A África do Sul inaugurou a primeira mina de ouro subterrânea no país em 15 anos, viabilizada pela alta recente do metal. O anúncio indica esforço para reverter décadas de queda na produção, diante do cenário mundial de valorização do ouro.
A expectativa é que o projeto ajude a reduzir o declínio histórico da extração. A produção sul-africana caiu quase 90% desde os anos 1990, apesar de o país manter o título de maior produtor global em muitos períodos do passado.
Entre as razões para o recuo estão reservas economicamente viáveis esgotadas, conflitos trabalhistas e as condições desafiadoras das minas mais profundas. A recente alta do ouro em 2026 mudou as perspectivas do setor.

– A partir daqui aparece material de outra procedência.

Lemma place_trans a b c : place_le a b = true -> place_le b c = true -> place_le a c = true.
Proof.
  unfold place_le. pose proof (le_trans (sr_path a) (sr_path b) (sr_path c)) as H1.
  pose proof (le_trans (sr_path c) (sr_path b) (sr_path a)) as H2.
  pose proof (le_trans (sr_path b) (sr_path c) (sr_path a)) as H3.
  pose proof (le_trans (sr_path c) (sr_path a) (sr_path b)) as H4.
  destruct (localeCompare_le (sr_path a) (sr_path b)), (localeCompare_le (sr_path b) (sr_path a)),
    (localeCompare_le (sr_path b) (sr_path c)), (localeCompare_le (sr_path c) (sr_path b)),
    (localeCompare_le (sr_path a) (sr_path c)), (localeCompare_le (sr_path c) (sr_path a));
    cbn [andb]; try done; try (specialize (H1 eq_refl eq_refl); done); try (specialize (H2 eq_refl eq_refl); done);
    try (specialize (H3 eq_refl eq_refl); done); try (specialize (H4 eq_refl eq_refl); done).
  destruct (Z.eqb_spec (sr_startLine a) (sr_startLine b)), (Z.eqb_spec (sr_startLine b) (sr_startLine c)),
    (Z.eqb_spec (sr_startLine a) (sr_startLine c)); lia.
Qed.

Lemma by_key_score {A} (key : A -> num) rest a b : by_key key rest a b = true -> js_lt (clean (key a)) (clean (key b)) = false.
Proof.
  unfold by_key. destruct (clean_cases (key a)) as [->|[->|[x ->]]], (clean_cases (key b)) as [->|[->|[y ->]]];
    cbn [js_lt]; try done. destruct (Z.ltb_spec y x), (Z.ltb_spec x y); try lia; done.
Qed.

Lemma positive_clean r : js_lt (ofZ 0) (sr_score r) = true -> clean (sr_score r) = sr_score r /\ sr_score r <> NaN.
Proof. destruct (sr_score r); cbn; by try done. Qed.

Abbreviation ranked := (sort_by (result_le localeCompare_le)).

Lemma ranked_sorted l : Forall (fun r => js_lt (ofZ 0) (sr_score r) = true) l ->
  StronglySorted (fun a b => js_lt (sr_score a) (sr_score b) = false) (ranked l).
Proof.
  intros Hl. rewrite Forall_forall in Hl.
  rewrite (sort_by_ext _ (by_key sr_score place_le)).
  2:{ intros a b Ha Hb. apply (unless_equal_key sr_score place_le); by apply positive_clean, Hl. }
  assert (forall a, a ∈ sort_by (by_key sr_score place_le) l -> js_lt (ofZ 0) (sr_score a) = true) as Hin.
  { intros a Ha%sort_by_elem. by apply Hl. }
  pose proof (sort_by_sorted (by_key sr_score place_le)
    (by_key_total sr_score place_le place_total) (by_key_trans sr_score place_le place_trans) l) as Hs.
  induction Hs as [|a k Hs IH Ha]; constructor.
  - apply IH. intros x Hx. apply Hin. by apply list_elem_of_further.
  - rewrite Forall_forall in Ha |- *. intros b Hb. specialize (Ha b Hb). apply by_key_score in Ha.
    rewrite (proj1 (positive_clean a (Hin a (list_elem_of_here _ _)))) in Ha.
    by rewrite (proj1 (positive_clean b (Hin b (list_elem_of_further _ _ _ Hb)))) in Ha.
Qed.
(** One command, after reads and before what leaves the store alone. *)
Ltac once_tac leaf := repeat first
  [ leaf
  | lazymatch goal with
    | |- at_most_one (mbind _ (on_store (createRun ?i))) =>
        apply once_then_quiet; [by apply (once_command (c_createRun i))|intros ?]
    | |- at_most_one (mbind _ (on_store (executeCommand ?a ?b ?c ?d))) =>
        apply once_then_quiet; [by apply (once_command (c_executeCommand a b c d))|intros ?]
    | |- at_most_one (mbind _ (on_store (recordSteeringInput ?a ?b ?c ?d))) =>
        apply once_then_quiet; [by apply (once_command (c_recordSteeringInput a b c d))|intros ?]
    | |- at_most_one (mbind _ (on_store (recordCheckpointRestore ?a ?b ?c ?d))) =>
        apply once_then_quiet; [by apply (once_command (c_recordCheckpointRestore a b c d))|intros ?]
    | |- at_most_one (mbind _ _) => apply once_after_quiet; [|intros ?]
    | |- at_most_one (let _ := _ in _) => cbv zeta
    | |- at_most_one (match ?x with _ => _ end) => destruct x eqn:?
    | |- at_most_one _ => apply quiet_once
    | |- quiet (match ?x with _ => _ end) => destruct x eqn:?
    | |- quiet (mbind _ _) => apply store_quiet_bind; [|intros ?]
    | |- quiet (mret _) => apply still_quiet, still_ret
    | |- quiet (io_throw _) => apply still_quiet, still_throw
    | |- quiet (io_lift _) => apply still_quiet, still_lift
    | |- quiet (io_when _ _) => apply quiet_when
    | |- quiet (on_store (getCheckpoint _ _)) => apply still_quiet, still_getCheckpoint
    | |- quiet (on_store _) => apply still_quiet, still_read
    end ].

Ltac atomic_tac leaf := repeat first
  [ leaf
  | lazymatch goal with
    | |- atomic (mbind _ _) => apply atomic_after; [|intros ?]
    | |- atomic (let _ := _ in _) => cbv zeta
    | |- atomic (match ?x with _ => _ end) => destruct x eqn:?
    | |- atomic (mret _) => apply quiet_atomic, still_quiet, still_ret
    | |- atomic (io_throw _) => apply quiet_atomic, still_quiet, still_throw
    | |- quiet (match ?x with _ => _ end) => destruct x eqn:?
    | |- quiet (mret _) => apply still_quiet, still_ret
    | |- quiet (io_lift _) => apply still_quiet, still_lift
    | |- quiet (on_store _) => apply still_quiet, still_read
    end ].

(** An approval is only ever approved or rejected. *)
Lemma parsed_resolution value resolverId status :
  parseResolveApproval value = Ok (resolverId, status) ->
  http_command (c_resolveApproval "" "" status) = true.
Proof.
  unfold parseResolveApproval. destruct (requiredString value "status") as [st|e]; [|done].
  cbn [mbind result_bind].
  destruct (st === "approved"); [|destruct (st === "rejected"); [|done]];
    cbn [mbind result_bind mret result_ret];
    (destruct (requiredString value "resolverId"); [|done]); by intros [= <- <-].
Qed.

(** A command with a receipt returns the run of the receipt. *)
Lemma executed_before `{Env} commandId runId receipt command reason s :
  receipt_of commandId runId (db s) = Some receipt ->
  executeCommand command commandId reason runId s = (s, Ok (cr_result receipt)).
Proof.
  intros Hr. unfold executeCommand, transaction, select_row, query, mbind, M_bind.
  fold (receipt_of commandId runId (db s)). by rewrite Hr.
Qed.

Section Requests.
Context `{Env} {Outside : Type}.
#[local] Abbreviation W := (World Outside).
Context (parse_url : string -> option URL) (decodeURIComponent : string -> option string).
Context (JSON_parse : string -> option JsonValue) (Number : string -> num).
Context (driver_message : string -> string) (crypto_randomUUID : IO W string).
Context (as_budget : JsonValue -> RunBudget) (as_permissions : JsonValue -> PermissionPolicy).
Context (as_sandbox : JsonValue -> SandboxPolicy).

#[local] Abbreviation handle :=
  (handle parse_url decodeURIComponent JSON_parse Number driver_message crypto_randomUUID
     as_budget as_permissions as_sandbox).

(** What the server is composed with leaves the store alone. *)
Record quiet_ports (server : @OttiliDaemonServer Outside) : Prop := {
  qp_uuid : quiet crypto_randomUUID;
  qp_hook : forall hook, ds_onRunCommand server = Some hook -> forall id c, quiet (hook id c);
  qp_restore : forall restore, ds_checkpointRestorer server = Some restore ->
    forall request, quiet (restore request) }.
Lemma client_command_executes_witness :
  client_result demo_value_json (demo_handle demo_server demo_command (with_unit demo_store)).2 =
  Some (Ok (jobj [("run", jobj [("id", jstr demo_run); ("status", jstr "paused")])])).
Proof.
  pose proof (client_command_executes demo_url demo_decode demo_parse demo_number demo_driver demo_uuid
    demo_budget demo_permissions demo_sandbox (fun id => id) demo_value_json demo_server demo_client
    demo_run cmd_pause (Some "Lunch") "key-1" demo_command (with_unit demo_store) eq_refl demo_quiet
    demo_hook demo_travels demo_arrives) as Hall.
  destruct (Server.handle _ _ _ _ _ _ _ _ _ _ _ _) as [w' answer]. cbn [snd].
  rewrite with_unit_store in Hall.
  assert (exists row, run_row demo_run (db demo_store) = Some row) as [row Hrow]
    by (eexists; vm_compute; reflexivity).
  rewrite Hrow in Hall. destruct demo_executed as (run & Hrun & Hjson).
  destruct (executeCommand _ _ _ _ _) as [s' outcome]. cbn [snd] in Hrun. subst outcome.
  rewrite <- Hjson. apply Hall.
  - unfold demo_parse, demo_body. by rewrite bool_decide_eq_true_2.
  - vm_compute. discriminate.
Defined.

A liderança do setor no país informou que pretende recuperar volumes por meio do reprocessamento de resíduos. Entretanto, não se espera aumento significativo da produção no curto prazo.
Desafios e perspectivas
Para 2027, a extração de ouro no país deve ficar próxima de 90 toneladas, segundo o Conselho de Minerais. Mudanças tecnológicas e políticas de estímulo podem influenciar o ritmo da recuperação.
Essa aposta em minas subterrâneas reflete o esforço de manter o ouro como motor da economia de mineração sul-africana, diante de um histórico de oscilações e de competição global.